Stored data entries
Lemma turn_full iter d : 0 <= iter < n -> 1 <= d <= n -> turn iter d = iter <-> d = n.
Proof.
  intros Hi Hd. unfold turn. split.
  - intros E. destruct (decide (d = n)) as [|Hne]; [done |]. exfalso. destruct (Z.lt_ge_cases (iter + d) n).
    + rewrite Z.mod_small in E by lia. lia.
    + rewrite <- (Z.mod_add _ (-1)), Z.mod_small in E by lia. lia.
  - intros ->. rewrite <- (Z.mod_add _ (-1)), Z.mod_small by lia. lia.
Qed.

Lemma rr_loop_spec iter fuel : 0 <= iter < n -> forall d, 0 <= d -> Z.of_nat fuel = n - d -> 0 < n - d ->
  exists r, rr_loop fuel servers iter (turn iter d) = Some r /\
    match r with
    | Some j => exists e, d < e <= n /\ j = turn iter e /\ 0 < w_at servers j /\ forall e', d < e' < e -> w_at servers (turn iter e') <= 0
    | None => forall e, d < e <= n -> w_at servers (turn iter e) <= 0
    end.
Proof.
  intros Hi. induction fuel as [|fuel IH]; intros d Hd Hf Hlt; [lia |]. cbn [rr_loop]. rewrite next_turn.
  destruct (w_at_server (turn iter (d + 1)) (turn_range _ _)) as (s & Hs & Hw). rewrite Hs. cbn [mbind option_bind]. rewrite Hw.
  destruct (Z.ltb_spec 0 (w_at servers (turn iter (d + 1)))) as [Hpos|Hneg].
  { exists (Some (turn iter (d + 1))). split; [done |]. exists (d + 1). split; [lia |]. split; [done |]. split; [done |]. lia. }
  destruct (Z.eqb_spec (turn iter (d + 1)) iter) as [E|E].
  - apply turn_full in E; [| lia | lia]. exists None. split; [done |]. intros e He. by replace e with (d + 1) by lia.
  - destruct (IH (d + 1)) as (r & Hr & Hres); [lia | lia | |].
    { destruct (decide (d + 1 = n)) as [E'|]; [| lia]. destruct E. apply turn_full; lia. }
    exists r. split; [done |]. destruct r as [j|].
    + destruct Hres as (e & He & Hj & Hp & Hlow). exists e. split; [lia |]. split; [done |]. split; [done |].
      intros e' He'. destruct (decide (e' = d + 1)) as [->|]; [done | apply Hlow; lia].
    + intros e He. destruct (decide (e = d + 1)) as [->|]; [done | apply Hres; lia].
Qed.

Lemma dh_loop_spec i fuel : forall j, 0 <= i <= j -> Z.of_nat fuel > n - j ->
  match dh_loop fuel servers i j with
  | Some r => j <= r < n /\ 0 < w_at servers r /\ forall e, j <= e < r -> w_at servers e <= 0
  | None => forall e, j <= e < n -> w_at servers e <= 0
  end.
Proof.
  induction fuel as [|fuel IH]; intros j Hj Hf; [cbn; lia |]. cbn [dh_loop].
  destruct (get servers j) as [s|] eqn:Hs; cbn [mbind option_bind]; [| apply get_None in Hs; lia].
  pose proof (get_range _ _ _ Hs) as Hr. destruct (w_at_server j) as (s' & Hs' & Hw); [lia |]. rewrite Hs in Hs'. injection Hs' as <-.
  rewrite Hw. destruct (Z.ltb_spec 0 (w_at servers j)); [split; [lia |]; split; [done | lia] |].
  rewrite (proj2 (Z.eqb_neq (j + 1) i)) by lia. specialize (IH (j + 1) ltac:(lia) ltac:(lia)). destruct (dh_loop fuel servers i (j + 1)).
  - destruct IH as (H1 & H2 & H3). split; [lia |]. split; [done |]. intros e He. destruct (decide (e = j)) as [->|]; [done | apply H3; lia].
  - intros e He. destruct (decide (e = j)) as [->|]; [done | apply IH; lia].
Qed.

End turns.
(* ===== verification/AdList.v ===== *)
(** * AdList: the doubly linked list of src/include/common/qadlist.h and .cc

    Nodes, lists and iterators are cells of one memory, and every access
    through a pointer that is NULL, freed or of another type is a fault.
    [q_malloc] of qglobal.h ends the process when the system has no memory.
    The methods [dup] and [match] of a list are functions on the addresses of
    values, and the calls of [free] are recorded in order.  The main theorem
    relates a client that creates a list, uses it in any way and releases it
    to a list of values, with no fault and no cell left behind. *)

From S2P Require Import Prelude.

Module AdList.

(** ** Memory *)

(** NULL is [None]; a [void*] is its address, 0 for NULL. *)
Abbreviation ptr := (option positive) (only parsing).

Record listNode : Type := mkNode { prev : ptr; next : ptr; value : Z }.

Record listIter : Type := mkIter { it_next : ptr; direction : Z }.

Record adlist : Type := mkList {
  head : ptr;
  tail : ptr;
  dup : option (Z -> Z);
  free : bool;                     (* whether a free method is set *)
  match_ : option (Z -> Z -> Z);
  len : Z
}.

Inductive cell : Type :=
  | Node (n : listNode)
  | Iter (i : listIter)
  | List (l : adlist).

(** [freed]: the values given to the free methods, [clock]: requests made. *)
Record mem : Type := mkMem { cells : gmap positive cell; freed : list Z; clock : nat }.

(** No result at all is a fault. *)
Definition M (A : Type) : Type := mem -> option (outcome (A * mem)).

#[export] Instance M_ret : MRet M := fun A a m => Some (Ret (a, m)).
#[export] Instance M_bind : MBind M := fun A B f x m =>
  match x m with
  | None => None
  | Some Abort => Some Abort
  | Some (Ret (a, m)) => f a m
  end.

Definition fault {A} : M A := fun _ => None.

Definition deref (p : ptr) : M cell := fun m =>
  match p with
  | Some p => match cells m !! p with Some c => Some (Ret (c, m)) | None => None end
  | None => None
  end.

Definition write (p : ptr) (c : cell) : M unit := fun m =>
  match p with
  | Some p => match cells m !! p with Some _ => Some (Ret (tt, mkMem (<[p := c]> (cells m)) (freed m) (clock m))) | None => None end
  | None => None
  end.

Definition get_node (p : ptr) : M listNode := c ← deref p; match c with Node n => mret n | _ => fault end.
Definition get_iter (p : ptr) : M listIter := c ← deref p; match c with Iter i => mret i | _ => fault end.
Definition get_list (p : ptr) : M adlist := c ← deref p; match c with List l => mret l | _ => fault end.

(** Assignments to one member. *)
Definition set_prev (p q : ptr) : M unit := n ← get_node p; write p (Node (mkNode q (next n) (value n))).
Definition set_next (p q : ptr) : M unit := n ← get_node p; write p (Node (mkNode (prev n) q (value n))).
Definition set_value (p : ptr) (v : Z) : M unit := n ← get_node p; write p (Node (mkNode (prev n) (next n) v)).
Definition set_head (p q : ptr) : M unit := l ← get_list p; write p (List (mkList q (tail l) (dup l) (free l) (match_ l) (len l))).
Definition set_tail (p q : ptr) : M unit := l ← get_list p; write p (List (mkList (head l) q (dup l) (free l) (match_ l) (len l))).
Definition set_len (p : ptr) (n : Z) : M unit := l ← get_list p; write p (List (mkList (head l) (tail l) (dup l) (free l) (match_ l) n)).
Definition set_methods (p : ptr) (d : option (Z -> Z)) (f : bool) (mt : option (Z -> Z -> Z)) : M unit :=
  l ← get_list p; write p (List (mkList (head l) (tail l) d f mt (len l))).
Definition set_iter (p q : ptr) (d : Z) : M unit := _ ← get_iter p; write p (Iter (mkIter q d)).

(** A call of the free method of a list, if it has one. *)
Definition call_free (f : bool) (v : Z) : M unit := fun m =>
  Some (Ret (tt, mkMem (cells m) (if f then freed m ++ [v] else freed m) (clock m))).

(** A bound for the loops that follow the pointers of a list. *)
Definition room : M nat := fun m => Some (Ret (S (size (cells m)), m)).

Section code.
(** Which requests the system refuses, where it places the others, and what
    is in fresh memory. *)
Variable fails : nat -> bool.
Variable place : nat -> gmap positive cell -> positive.
Variables (junk_node : listNode) (junk_iter : listIter) (junk_list : adlist).

(** ** Operations *)

(** [Q_FATAL] calls [abort]. *)
Definition q_malloc (c : cell) : M ptr := fun m =>
  if fails (clock m) then Some Abort
  else let p := place (clock m) (cells m) in
       Some (Ret (Some p, mkMem (<[p := c]> (cells m)) (freed m) (S (clock m)))).

Definition q_free (p : ptr) : M unit := fun m =>
  match p with
  | None => Some (Ret (tt, m))
  | Some p => match cells m !! p with Some _ => Some (Ret (tt, mkMem (delete p (cells m)) (freed m) (clock m))) | None => None end
  end.

Definition listCreate : M ptr :=
  list ← q_malloc (List junk_list);
  match list with
  | None => mret None
  | Some _ =>
      set_tail list None;; set_head list None;;
      set_len list 0;;
      set_methods list None false None;;
      mret list
  end.

Fixpoint release_loop (len : nat) (list current : ptr) : M unit :=
  match len with
  | O => mret tt
  | S len =>
      c ← get_node current;
      l ← get_list list;
      call_free (free l) (value c);;
      q_free current;;
      release_loop len list (next c)
  end.

Definition listRelease (list : ptr) : M unit :=
  l ← get_list list;
  release_loop (Z.to_nat (len l)) list (head l);;
  q_free list.

Definition listAddNodeHead (list : ptr) (v : Z) : M ptr :=
  node ← q_malloc (Node junk_node);
  match node with
  | None => mret None
  | Some _ =>
      set_value node v;;
      l ← get_list list;
      (if len l =? 0 then
         set_tail list node;; set_head list node;;
         set_next node None;; set_prev node None
       else
         set_prev node None;;
         set_next node (head l);;
         set_prev (head l) node;;
         set_head list node);;
      set_len list (u32 (len l + 1));;
      mret list
  end.

Definition listAddNodeTail (list : ptr) (v : Z) : M ptr :=
  node ← q_malloc (Node junk_node);
  match node with
  | None => mret None
  | Some _ =>
      set_value node v;;
      l ← get_list list;
      (if len l =? 0 then
         set_tail list node;; set_head list node;;
         set_next node None;; set_prev node None
       else
         set_prev node (tail l);;
         set_next node None;;
         set_next (tail l) node;;
         set_tail list node);;
      set_len list (u32 (len l + 1));;
      mret list
  end.
(** What the end of a load that replaces the table leaves: the playhead
    on frame 0 and the capture of the clip that owns it open. *)
Lemma first_frame_settled self i l f :
  cur_file_idx self = -1 -> cur_global_frame self = 0 ->
  _global_to_file_local self 0 = Ret (i, l) ->
  nth_error (files self) i = Some f ->
  exists self2,
    _open_capture_for_global_frame self 0 = Ret self2 /\
    _display_current_frame self2 = Ret (settled self 0 i f).
Proof.
  intros Hidx Hg Hr Hn. exists (settled self 0 i f).
  unfold _open_capture_for_global_frame, _display_current_frame.
  rewrite Hr. cbn [bind fst].
  assert (Ho : _open_capture_for_file self i = Ret (settled self 0 i f)).
  { rewrite <- Hg. apply open_file_settled; [exact Hn|]. right. lia. }
  split; [exact Ho|].
  cbn [settled cur_global_frame]. rewrite global_to_file_local_settled, Hr.
  cbn [bind fst]. unfold _open_capture_for_file.
  cbn [settled cur_file_idx]. now rewrite Z.eqb_refl.
Qed.

(** X6. After a load that replaces the table the playhead is on frame 0 and
    the capture of the clip that owns it is open; and, where the status
    text can be built, every seek returns: it puts the playhead on the
    clamped index with the capture of its clip open. *)
Theorem load_folder_then_seek (self : player) (entries : list dirent) :
  let o := _load_folder folder video self entries in
  loaded o ->
  cur_global_frame (o_self o) = 0 /\
  open_on (o_self o) /\ playhead_owned (o_self o) /\
  (status_ok (o_self o) ->
   forall g, exists c',
     seek_to (o_self o) g = Done c' /\
     files c' = files (o_self o) /\
     cur_global_frame c' = clamp g 0 (total_frames (o_self o) - 1) /\
     open_on c' /\ playhead_owned c').
Proof.
  intros o [Hres Hdlg]. subst o.
  assert (H : exists s i l f,
            o_self (_load_folder folder video self entries) = settled s 0 i f /\
            _global_to_file_local s 0 = Ret (i, l) /\
            nth_error (files s) i = Some f).
  { revert Hres Hdlg. unfold _load_folder.
    destruct (filter is_mp4 entries) as [|p0 ps]; [simpl; discriminate|].
    destruct (sort_paths (p0 :: ps)) as [paths|e]; [|simpl; discriminate].
    simpl bind.
    destruct (index_loop folder video acc0 paths) as [acc|e] eqn:Hloop;
      [|simpl; discriminate].
    destruct (Z.eqb_spec (a_total_frames acc) 0) as [Hz|Hnz];
      [simpl; discriminate|].
    destruct (index_loop_ok _ _ _ _ _ acc0_ok Hloop) as (_ & Ht & _).
    set (self1 := {| files := a_files acc |}).
    assert (Hne : files self1 <> []).
    { simpl. intros Hnil. rewrite Hnil in Ht. simpl in Ht. congruence. }
    destruct (global_to_file_local_total self1 0 Hne) as ([i l] & Hr & Hlt).
    destruct (nth_error (files self1) i) as [f|] eqn:Hn;
      [|apply nth_error_None in Hn; simpl in Hlt, Hn; lia].
    destruct (first_frame_settled self1 i l f eq_refl eq_refl Hr Hn)
      as (self2 & -> & ->).
    intros _ _. exists self1, i, l, f. auto. }
  destruct H as (s & i & l & f & -> & Hr & Hn).
  split; [reflexivity|]. split; [now apply settled_open_on|].
  split; [exists i, l; split; [exact Hr|reflexivity]|].
  intros Hok g.
  assert (Hne : files (settled s 0 i f) <> []).
  { simpl. intros Hnil. rewrite Hnil in Hn. destruct i; discriminate. }
  destruct (seek_to_open (settled s 0 i f) g Hne
              (or_introl (settled_open_on s 0 i f Hn)) (Hok _))
    as (c' & Hs & Hf & _ & _ & Hg & Ho & Hp & _).
  exists c'. auto.
Qed.
(** * Gradient layout of [weasyprint/images.py]

    A shallow embedding of the gradient layout engine: stop resolution
    ([process_color_stops]), normalisation ([normalize_stop_positions]),
    the average colour ([gradient_average_color]) and the two [layout]
    methods with the radial repeat tiler ([_repeat]).

    Numbers.  Python mixes [int] and [float] freely in this module; both are
    embedded as exact rationals [Q], and Python's numeric [==], [<], [<=] are
    the decidable [Qeq_bool], [Qle_bool] tests.  Rounding of floating point
    arithmetic is therefore not part of the model: the statements below are
    about the arithmetic the code writes down.

    Errors.  Every Python operation that can raise (indexing, true and floor
    division, [assert], arithmetic on [None], tuple unpacking) is embedded in
    the [result] monad, so that "does not divide by zero" and "the assertion
    holds" are statements about the embedded code.

    The functions of the [math] module that the code calls
    ([hypot], [sin], [cos], [sqrt]) are a parameter, the class [Math]. *)

From stdpp Require Import base list strings sorting gmap.
From Stdlib Require Import Ascii QArith Qround Qabs Lqa.

Open Scope Q_scope.

(** ** Exceptions and the error monad *)

Inductive exception :=
| IndexError
| TypeError
| ValueError
| ZeroDivisionError
| AssertionError.

Inductive result (A : Type) :=
| Ok (a : A)
| Raise (e : exception).
Arguments Ok {A} a.
Arguments Raise {A} e.

#[export] Instance result_ret : MRet result := fun A a => Ok a.
#[export] Instance result_bind : MBind result :=
  fun A B f m => match m with Ok a => f a | Raise e => Raise e end.

Definition py_assert (b : bool) : result unit :=
  if b then Ok tt else Raise AssertionError.

(** [for x in l: s = body(s, x)], stopping at the first exception. *)
Fixpoint for_in {A S : Type} (l : list A) (body : S -> A -> result S) (s : S)
  : result S :=
  match l with
  | [] => Ok s
  | x :: l' => s' ← body s x; for_in l' body s'
  end.

(** ** Python numbers *)

Definition Qlt_bool (a b : Q) : bool := negb (Qle_bool b a).

Infix "==?" := Qeq_bool (at level 70, no associativity) : Q_scope.
Infix "<?" := Qlt_bool (at level 70, no associativity) : Q_scope.
Infix "<=?" := Qle_bool (at level 70, no associativity) : Q_scope.

(** [a / b] *)
Definition py_div (a b : Q) : result Q :=
  if b ==? 0 then Raise ZeroDivisionError else Ok (a / b).

(** [a // b] *)
Definition py_floordiv (a b : Q) : result Q :=
  if b ==? 0 then Raise ZeroDivisionError else Ok (inject_Z (Qfloor (a / b))).

(** [int(x)] truncates towards zero. *)
Definition py_int (x : Q) : Z := Z.quot (Qnum x) (Zpos (Qden x)).

(** [math.ceil(x)] *)
Definition py_ceil (x : Q) : Z := Qceiling x.

(** A value that may be [None], used where a number is needed. *)
Definition number (v : option Q) : result Q :=
  match v with
  | Some q => Ok q
  | None => Raise TypeError
  end.

(** ** Python lists *)

(** [l[i]], with Python's negative indices. *)
Definition py_index {A} (l : list A) (i : Z) : result A :=
  let k := if (i <? 0)%Z then (Z.of_nat (length l) + i)%Z else i in
  if (k <? 0)%Z then Raise IndexError
  else match l !! Z.to_nat k with
       | Some x => Ok x
       | None => Raise IndexError
       end.

(** [l[i] = v] *)
Definition py_setitem {A} (l : list A) (i : Z) (v : A) : result (list A) :=
  let k := if (i <? 0)%Z then (Z.of_nat (length l) + i)%Z else i in
  if (k <? 0)%Z then Raise IndexError
  else if (k <? Z.of_nat (length l))%Z then Ok (<[Z.to_nat k := v]> l)
       else Raise IndexError.

(** [range(a, b)] *)
Definition py_range (a b : Z) : list Z :=
  map (fun k => (a + Z.of_nat k)%Z) (seq 0 (Z.to_nat (b - a))).

(** Start or stop of a slice: a negative bound counts from the end, and
    bounds outside the list are clipped. *)
Definition py_bound {A} (l : list A) (i : Z) : nat :=
  Z.to_nat (if (i <? 0)%Z then Z.max 0 (Z.of_nat (length l) + i) else i).

(** [l[i:]] *)
Definition py_slice_from {A} (l : list A) (i : Z) : list A :=
  drop (py_bound l i) l.

(** [l[:i]] *)
Definition py_slice_to {A} (l : list A) (i : Z) : list A :=
  take (py_bound l i) l.

(** [l * n] *)
Definition py_repeat_list {A} (l : list A) (n : Z) : list A :=
  concat (replicate (Z.to_nat n) l).

(** [enumerate(l, start)] *)
Definition py_enumerate {A} (start : Z) (l : list A) : list (Z * A) :=
  imap (fun i x => ((start + Z.of_nat i)%Z, x)) l.

(** ** Dimensions and percentages *)

Inductive Dimension :=
| Px (value : Q)
| Percent (value : Q).
(** ** [fx_option_price] *)

Section Pricer.

(** [scipy.stats.norm.cdf], the standard normal cumulative distribution
    function, is used through this interface. *)
Variable norm_cdf : R -> R.

Definition fx_option_price (call : bool) (strike : R)
  (expiration spot_date : date)
  (spot volatility domestic_rate foreign_rate : R) : result R :=
  t <- years_apart spot_date expiration ;;
  d1 <- fx_option_d1 strike t spot volatility domestic_rate foreign_rate ;;
  d2 <- fx_option_d2 t volatility d1 ;;
  let disc_spot := spot * discount foreign_rate t in
  let disc_strike := strike * discount domestic_rate t in
  if call
  then Ok (disc_spot * norm_cdf d1 - disc_strike * norm_cdf d2)
  else Ok (disc_strike * norm_cdf (- d2) - disc_spot * norm_cdf (- d1)).

End Pricer.

(** ** The numeric functions on Python floats *)

Module Binary64.

(** [2 ^ e] for an integer [e] *)
Definition pow2 (e : Z) : R := powerRZ 2 e.

Arguments pow2 : simpl never.

(** The finite binary64 numbers: an integer of fewer than 54 bits times a
    power of two between [2^-1074] and [2^971]. *)
Definition binary64 (x : R) : Prop :=
  exists m e : Z,
    x = IZR m * pow2 e /\ (Z.abs m < 2 ^ 53)%Z /\ (-1074 <= e <= 971)%Z.

(** [f] is a binary64 number nearest to [x]. *)
Definition nearest_binary64 (x f : R) : Prop :=
  binary64 f /\ forall g, binary64 g -> Rabs (f - x) <= Rabs (g - x).
Lemma basename_after_sep y n :
  has_char sep n = false -> basename (y +:+ String sep n) = n.
Proof.
  intros H. unfold basename, slice_from. rewrite (rfind_last _ _ _ H).
  replace (Z.to_nat (Z.of_nat (String.length y) + 1)) with (S (String.length y)) by lia.
  change (String sep n) with (String sep EmptyString +:+ n).
  rewrite <- app_assoc_s.
  replace (S (String.length y)) with (String.length (y +:+ String sep EmptyString)).
  - apply drop_app_length.
  - rewrite ComponentFacts.append_length. simpl. lia.
Qed.

Lemma endswith_char_split c d :
  endswith_char c d = true -> exists y, d = y +:+ String c EmptyString.
Proof.
  induction d as [|a d IH]; [discriminate|].
  destruct d as [|b d].
  - simpl. intros H. apply Ascii.eqb_eq in H as ->. by exists EmptyString.
  - intros H. destruct (IH H) as [y Hy]. exists (String a y).
    rewrite app_cons. by rewrite <- Hy.
Qed.

Lemma startswith_sep_absent n :
  has_char sep n = false -> startswith (String sep EmptyString) n = false.
Proof.
  destruct n as [|a n]; [reflexivity|].
  intros H. cbn [has_char] in H. apply orb_false_iff in H as [Ha _].
  cbn [startswith].
  destruct (Ascii.eqb_spec sep a) as [<-|]; [|reflexivity].
  by rewrite Ascii.eqb_refl in Ha.
Qed.

(** [os.path.join] puts a prefix before a name without separator: the
    prefix is empty or ends with the separator, and it is the same for
    every such name. *)
Lemma join_prefix d :
  exists pre,
    (pre = EmptyString \/ exists y, pre = y +:+ String sep EmptyString) /\
    forall n, has_char sep n = false -> join d n = pre +:+ n.
Proof.
  destruct (String.eqb d EmptyString) eqn:Ed.
  - apply String.eqb_eq in Ed as ->. exists EmptyString. split; [by left|].
    intros n Hn. unfold join. by rewrite (startswith_sep_absent _ Hn).
  - destruct (endswith_char sep d) eqn:Ee.
    + exists d. split; [right; by apply endswith_char_split|].
      intros n Hn. unfold join. by rewrite (startswith_sep_absent _ Hn), Ed, Ee.
    + exists (d +:+ String sep EmptyString). split; [right; by exists d|].
      intros n Hn. unfold join. rewrite (startswith_sep_absent _ Hn), Ed, Ee.
      simpl. by rewrite app_assoc_s.
Qed.

Lemma basename_prefixed pre n :
  pre = EmptyString \/ (exists y, pre = y +:+ String sep EmptyString) ->
  has_char sep n = false -> basename (pre +:+ n) = n.
Proof.
  intros [-> | [y ->]] Hn.
  - by apply basename_plain.
  - rewrite app_assoc_s. by apply basename_after_sep.
Qed.

Lemma basename_join d n : has_char sep n = false -> basename (join d n) = n.
Proof.
  intros Hn. destruct (join_prefix d) as (pre & Hpre & Hjoin).
  rewrite (Hjoin n Hn). by apply basename_prefixed.
Qed.

(** [os.path.splitext] loses nothing, and the extension is empty or
    begins with a dot. *)
Lemma splitext_app p : fst (splitext p) +:+ snd (splitext p) = p.
Proof.
  unfold splitext. destruct (_ && _); simpl.
  - apply take_drop.
  - clear. induction p as [|a p IH]; [reflexivity|]. rewrite app_cons. by rewrite IH.
Qed.

Lemma splitext_ext p :
  snd (splitext p) = EmptyString \/ exists t, snd (splitext p) = String extsep t.
Proof.
  unfold splitext. destruct (_ && _) eqn:E; simpl; [|by left].
  right. apply andb_true_iff in E as [E _]. apply Z.ltb_lt in E.
  pose proof (rfind_lower sep p). unfold slice_from. apply rfind_points_at. lia.
Qed.

Lemma splitext_stem_no_sep b :
  has_char sep b = false -> has_char sep (fst (splitext b)) = false.
Proof.
  intros H. unfold splitext. destruct (_ && _); simpl; [|exact H].
  by apply has_char_take.
Qed.

End PathFacts.

(** X12: the optimizer never writes its result over the mesh it has
    read: the path of the optimized mesh differs from the path of the
    input, whatever that path is. *)
Theorem optimized_path_differs (component : string) :
  OptimizeNet.optimized_path component <> component.
Proof.
  unfold OptimizeNet.optimized_path. intros H.
  set (b := PyStr.basename component) in *.
  assert (Hb : has_char PyStr.sep b = false) by apply PathFacts.basename_no_sep.
  assert (Hn : has_char PyStr.sep (fst (PyStr.splitext b) +:+ "_optimized.vtk") = false).
  { rewrite PathFacts.has_char_app, (PathFacts.splitext_stem_no_sep b Hb). reflexivity. }
  apply (f_equal PyStr.basename) in H.
  rewrite (PathFacts.basename_join _ _ Hn) in H. fold b in H.
  pose proof (PathFacts.splitext_app b) as Hsplit.
  rewrite <- H in Hsplit at 3.
  apply ComponentFacts.append_inj_l in Hsplit.
  clear H. rename Hsplit into H. symmetry in H.
  destruct (PathFacts.splitext_ext b) as [E | [t E]]; rewrite E in H; discriminate.
Qed.

Module NameFacts.
Import PyStr PathFacts.

Lemma uint_no_char c d :
  Ascii.is_nat c = None -> has_char c (NilEmpty.string_of_uint d) = false.
Proof.
  intros Hc. induction d as [|d IH|d IH|d IH|d IH|d IH|d IH|d IH|d IH|d IH|d IH];
    [reflexivity|..];
    cbn [NilEmpty.string_of_uint has_char]; rewrite IH, orb_false_r;
    match goal with
    | |- Ascii.eqb ?k c = false =>
        destruct (Ascii.eqb_spec k c) as [<-|]; [discriminate Hc | reflexivity]
    end.
Qed.

Lemma str_int_no_char c n :
  Ascii.is_nat c = None -> c <> "-"%char -> has_char c (str_int n) = false.
Proof.
  intros Hc Hminus. unfold str_int.
  assert (Hu : forall d, has_char c (NilZero.string_of_uint d) = false).
  { intros d. unfold NilZero.string_of_uint.
    destruct d; try apply (uint_no_char c _ Hc).
    cbn [has_char]. rewrite orb_false_r.
    destruct (Ascii.eqb_spec "0" c) as [<-|]; [discriminate Hc | reflexivity]. }
  destruct (Z.to_int n) as [d|d]; cbn [NilZero.string_of_int]; [apply Hu|].
  cbn [has_char]. rewrite Hu, orb_false_r.
  destruct (Ascii.eqb_spec "-" c) as [<-|]; [congruence | reflexivity].
Qed.

Lemma component_name_no_char c id e :
  Ascii.is_nat c = None -> c <> "-"%char ->
  has_char c "Component" = false -> has_char c e = false ->
  has_char c (component_name id e) = false.
Proof.
  intros Hc Hm Hw He. unfold component_name.
  by rewrite !has_char_app, Hw, (str_int_no_char c id Hc Hm), He.
Qed.

(** [str.replace] passes over a prefix in which the first character of
    the pattern does not occur. *)
Lemma replace_from_skips c o new x y :
  has_char c x = false ->
  replace_from (String c o) new 0 (x +:+ y) = x +:+ replace_from (String c o) new 0 y.
Proof.
  intros H. induction x as [|a x IH]; [reflexivity|].
  cbn [has_char] in H. apply orb_false_iff in H as [Ha H].
  rewrite !app_cons. cbn [replace_from startswith].
  destruct (Ascii.eqb_spec c a) as [->|]; [by rewrite Ascii.eqb_refl in Ha|].
  cbn [andb]. by rewrite (IH H).
Qed.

Directions for this task:
Beginning at the first line of the records, give again each line exactly as written, ending with the line that contains "(-1)), Z.mod_small in E by lia. lia.".

Answer for the task:
Lemma turn_full iter d : 0 <= iter < n -> 1 <= d <= n -> turn iter d = iter <-> d = n.
Proof.
  intros Hi Hd. unfold turn. split.
  - intros E. destruct (decide (d = n)) as [|Hne]; [done |]. exfalso. destruct (Z.lt_ge_cases (iter + d) n).
    + rewrite Z.mod_small in E by lia. lia.
    + rewrite <- (Z.mod_add _ (-1)), Z.mod_small in E by lia. lia.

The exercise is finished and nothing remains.